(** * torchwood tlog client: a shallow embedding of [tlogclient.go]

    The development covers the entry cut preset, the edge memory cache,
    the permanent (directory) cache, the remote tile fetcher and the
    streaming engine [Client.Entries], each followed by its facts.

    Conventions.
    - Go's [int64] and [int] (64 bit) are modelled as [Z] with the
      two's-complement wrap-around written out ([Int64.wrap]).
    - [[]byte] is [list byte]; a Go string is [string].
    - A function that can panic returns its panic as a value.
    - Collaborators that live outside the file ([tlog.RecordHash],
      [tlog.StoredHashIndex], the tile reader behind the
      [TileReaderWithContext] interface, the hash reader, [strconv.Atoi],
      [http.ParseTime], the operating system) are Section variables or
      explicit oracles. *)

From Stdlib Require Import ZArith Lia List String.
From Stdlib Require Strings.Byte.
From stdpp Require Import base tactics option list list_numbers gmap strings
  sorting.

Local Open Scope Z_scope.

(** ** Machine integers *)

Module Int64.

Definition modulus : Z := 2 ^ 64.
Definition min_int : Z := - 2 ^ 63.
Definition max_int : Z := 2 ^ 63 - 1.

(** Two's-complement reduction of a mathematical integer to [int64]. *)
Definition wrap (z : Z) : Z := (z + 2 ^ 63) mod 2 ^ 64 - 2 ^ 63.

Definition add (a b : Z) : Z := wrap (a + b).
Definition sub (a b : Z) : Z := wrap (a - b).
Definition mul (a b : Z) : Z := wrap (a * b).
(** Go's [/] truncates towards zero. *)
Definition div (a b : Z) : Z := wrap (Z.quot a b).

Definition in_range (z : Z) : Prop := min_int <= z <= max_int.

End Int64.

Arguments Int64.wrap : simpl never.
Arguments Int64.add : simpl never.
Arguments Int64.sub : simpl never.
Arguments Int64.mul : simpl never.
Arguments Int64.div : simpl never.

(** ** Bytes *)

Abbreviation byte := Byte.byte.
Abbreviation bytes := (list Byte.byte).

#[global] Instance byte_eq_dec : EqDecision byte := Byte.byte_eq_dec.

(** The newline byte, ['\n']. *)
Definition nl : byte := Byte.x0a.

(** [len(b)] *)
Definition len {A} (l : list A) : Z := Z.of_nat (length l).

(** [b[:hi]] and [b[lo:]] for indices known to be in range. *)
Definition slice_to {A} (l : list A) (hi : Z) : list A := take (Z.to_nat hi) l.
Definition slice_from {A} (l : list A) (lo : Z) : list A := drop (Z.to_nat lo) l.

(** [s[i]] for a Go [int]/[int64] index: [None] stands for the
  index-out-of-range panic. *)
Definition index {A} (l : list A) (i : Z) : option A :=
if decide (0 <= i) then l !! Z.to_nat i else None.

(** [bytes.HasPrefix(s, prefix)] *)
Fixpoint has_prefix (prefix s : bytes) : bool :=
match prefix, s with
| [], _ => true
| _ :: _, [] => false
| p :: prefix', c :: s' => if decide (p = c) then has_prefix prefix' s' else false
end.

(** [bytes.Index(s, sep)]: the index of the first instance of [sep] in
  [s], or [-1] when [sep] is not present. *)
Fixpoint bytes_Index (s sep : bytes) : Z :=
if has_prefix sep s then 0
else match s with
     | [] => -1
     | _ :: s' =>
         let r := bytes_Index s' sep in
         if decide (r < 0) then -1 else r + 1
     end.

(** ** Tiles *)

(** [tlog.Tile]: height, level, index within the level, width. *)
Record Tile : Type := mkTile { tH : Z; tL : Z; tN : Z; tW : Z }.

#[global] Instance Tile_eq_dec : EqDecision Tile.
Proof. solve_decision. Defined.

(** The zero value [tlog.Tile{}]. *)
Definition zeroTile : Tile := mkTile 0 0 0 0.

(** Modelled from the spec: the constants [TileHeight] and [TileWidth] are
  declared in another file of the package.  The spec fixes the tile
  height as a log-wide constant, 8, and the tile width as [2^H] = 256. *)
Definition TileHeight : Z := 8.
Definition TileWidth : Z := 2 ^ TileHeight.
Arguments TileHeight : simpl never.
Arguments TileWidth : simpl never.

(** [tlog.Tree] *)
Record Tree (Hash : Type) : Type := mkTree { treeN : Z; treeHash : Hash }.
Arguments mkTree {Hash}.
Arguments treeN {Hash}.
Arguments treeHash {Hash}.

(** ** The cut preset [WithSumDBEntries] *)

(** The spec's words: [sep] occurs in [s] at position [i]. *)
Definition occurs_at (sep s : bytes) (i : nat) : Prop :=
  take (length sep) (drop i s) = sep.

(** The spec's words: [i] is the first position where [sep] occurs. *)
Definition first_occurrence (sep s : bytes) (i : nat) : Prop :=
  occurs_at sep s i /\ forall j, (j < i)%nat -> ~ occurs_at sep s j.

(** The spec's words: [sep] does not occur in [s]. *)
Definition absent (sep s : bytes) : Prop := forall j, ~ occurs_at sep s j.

# What is expected
Output all of the data in full, exactly as given.

# Solution to this task
(** * torchwood tlog client: a shallow embedding of [tlogclient.go]

    The development covers the entry cut preset, the edge memory cache,
    the permanent (directory) cache, the remote tile fetcher and the
    streaming engine [Client.Entries], each followed by its facts.

    Conventions.
    - Go's [int64] and [int] (64 bit) are modelled as [Z] with the
      two's-complement wrap-around written out ([Int64.wrap]).
    - [[]byte] is [list byte]; a Go string is [string].
    - A function that can panic returns its panic as a value.
    - Collaborators that live outside the file ([tlog.RecordHash],
      [tlog.StoredHashIndex], the tile reader behind the
      [TileReaderWithContext] interface, the hash reader, [strconv.Atoi],
      [http.ParseTime], the operating system) are Section variables or
      explicit oracles. *)

From Stdlib Require Import ZArith Lia List String.
From Stdlib Require Strings.Byte.
From stdpp Require Import base tactics option list list_numbers gmap strings
  sorting.

Local Open Scope Z_scope.

(** ** Machine integers *)

Module Int64.

Definition modulus : Z := 2 ^ 64.
Definition min_int : Z := - 2 ^ 63.
Definition max_int : Z := 2 ^ 63 - 1.

(** Two's-complement reduction of a mathematical integer to [int64]. *)
Definition wrap (z : Z) : Z := (z + 2 ^ 63) mod 2 ^ 64 - 2 ^ 63.

Definition add (a b : Z) : Z := wrap (a + b).
Definition sub (a b : Z) : Z := wrap (a - b).
Definition mul (a b : Z) : Z := wrap (a * b).
(** Go's [/] truncates towards zero. *)
Definition div (a b : Z) : Z := wrap (Z.quot a b).

Definition in_range (z : Z) : Prop := min_int <= z <= max_int.

End Int64.

Arguments Int64.wrap : simpl never.
Arguments Int64.add : simpl never.
Arguments Int64.sub : simpl never.
Arguments Int64.mul : simpl never.
Arguments Int64.div : simpl never.

(** ** Bytes *)

Abbreviation byte := Byte.byte.
Abbreviation bytes := (list Byte.byte).

#[global] Instance byte_eq_dec : EqDecision byte := Byte.byte_eq_dec.

(** The newline byte, ['\n']. *)
Definition nl : byte := Byte.x0a.

(** [len(b)] *)
Definition len {A} (l : list A) : Z := Z.of_nat (length l).

(** [b[:hi]] and [b[lo:]] for indices known to be in range. *)
Definition slice_to {A} (l : list A) (hi : Z) : list A := take (Z.to_nat hi) l.
Definition slice_from {A} (l : list A) (lo : Z) : list A := drop (Z.to_nat lo) l.

(** [s[i]] for a Go [int]/[int64] index: [None] stands for the
  index-out-of-range panic. *)
Definition index {A} (l : list A) (i : Z) : option A :=
if decide (0 <= i) then l !! Z.to_nat i else None.

(** [bytes.HasPrefix(s, prefix)] *)
Fixpoint has_prefix (prefix s : bytes) : bool :=
match prefix, s with
| [], _ => true
| _ :: _, [] => false
| p :: prefix', c :: s' => if decide (p = c) then has_prefix prefix' s' else false
end.

(** [bytes.Index(s, sep)]: the index of the first instance of [sep] in
  [s], or [-1] when [sep] is not present. *)
Fixpoint bytes_Index (s sep : bytes) : Z :=
if has_prefix sep s then 0
else match s with
     | [] => -1
     | _ :: s' =>
         let r := bytes_Index s' sep in
         if decide (r < 0) then -1 else r + 1
     end.

(** ** Tiles *)

(** [tlog.Tile]: height, level, index within the level, width. *)
Record Tile : Type := mkTile { tH : Z; tL : Z; tN : Z; tW : Z }.

#[global] Instance Tile_eq_dec : EqDecision Tile.
Proof. solve_decision. Defined.

(** The zero value [tlog.Tile{}]. *)
Definition zeroTile : Tile := mkTile 0 0 0 0.

(** Modelled from the spec: the constants [TileHeight] and [TileWidth] are
  declared in another file of the package.  The spec fixes the tile
  height as a log-wide constant, 8, and the tile width as [2^H] = 256. *)
Definition TileHeight : Z := 8.
Definition TileWidth : Z := 2 ^ TileHeight.
Arguments TileHeight : simpl never.
Arguments TileWidth : simpl never.

(** [tlog.Tree] *)
Record Tree (Hash : Type) : Type := mkTree { treeN : Z; treeHash : Hash }.
Arguments mkTree {Hash}.
Arguments treeN {Hash}.
Arguments treeHash {Hash}.

(** ** The cut preset [WithSumDBEntries] *)

(** The spec's words: [sep] occurs in [s] at position [i]. *)
Definition occurs_at (sep s : bytes) (i : nat) : Prop :=
  take (length sep) (drop i s) = sep.

(** The spec's words: [i] is the first position where [sep] occurs. *)
Definition first_occurrence (sep s : bytes) (i : nat) : Prop :=
  occurs_at sep s i /\ forall j, (j < i)%nat -> ~ occurs_at sep s j.

(** The spec's words: [sep] does not occur in [s]. *)
Definition absent (sep s : bytes) : Prop := forall j, ~ occurs_at sep s j.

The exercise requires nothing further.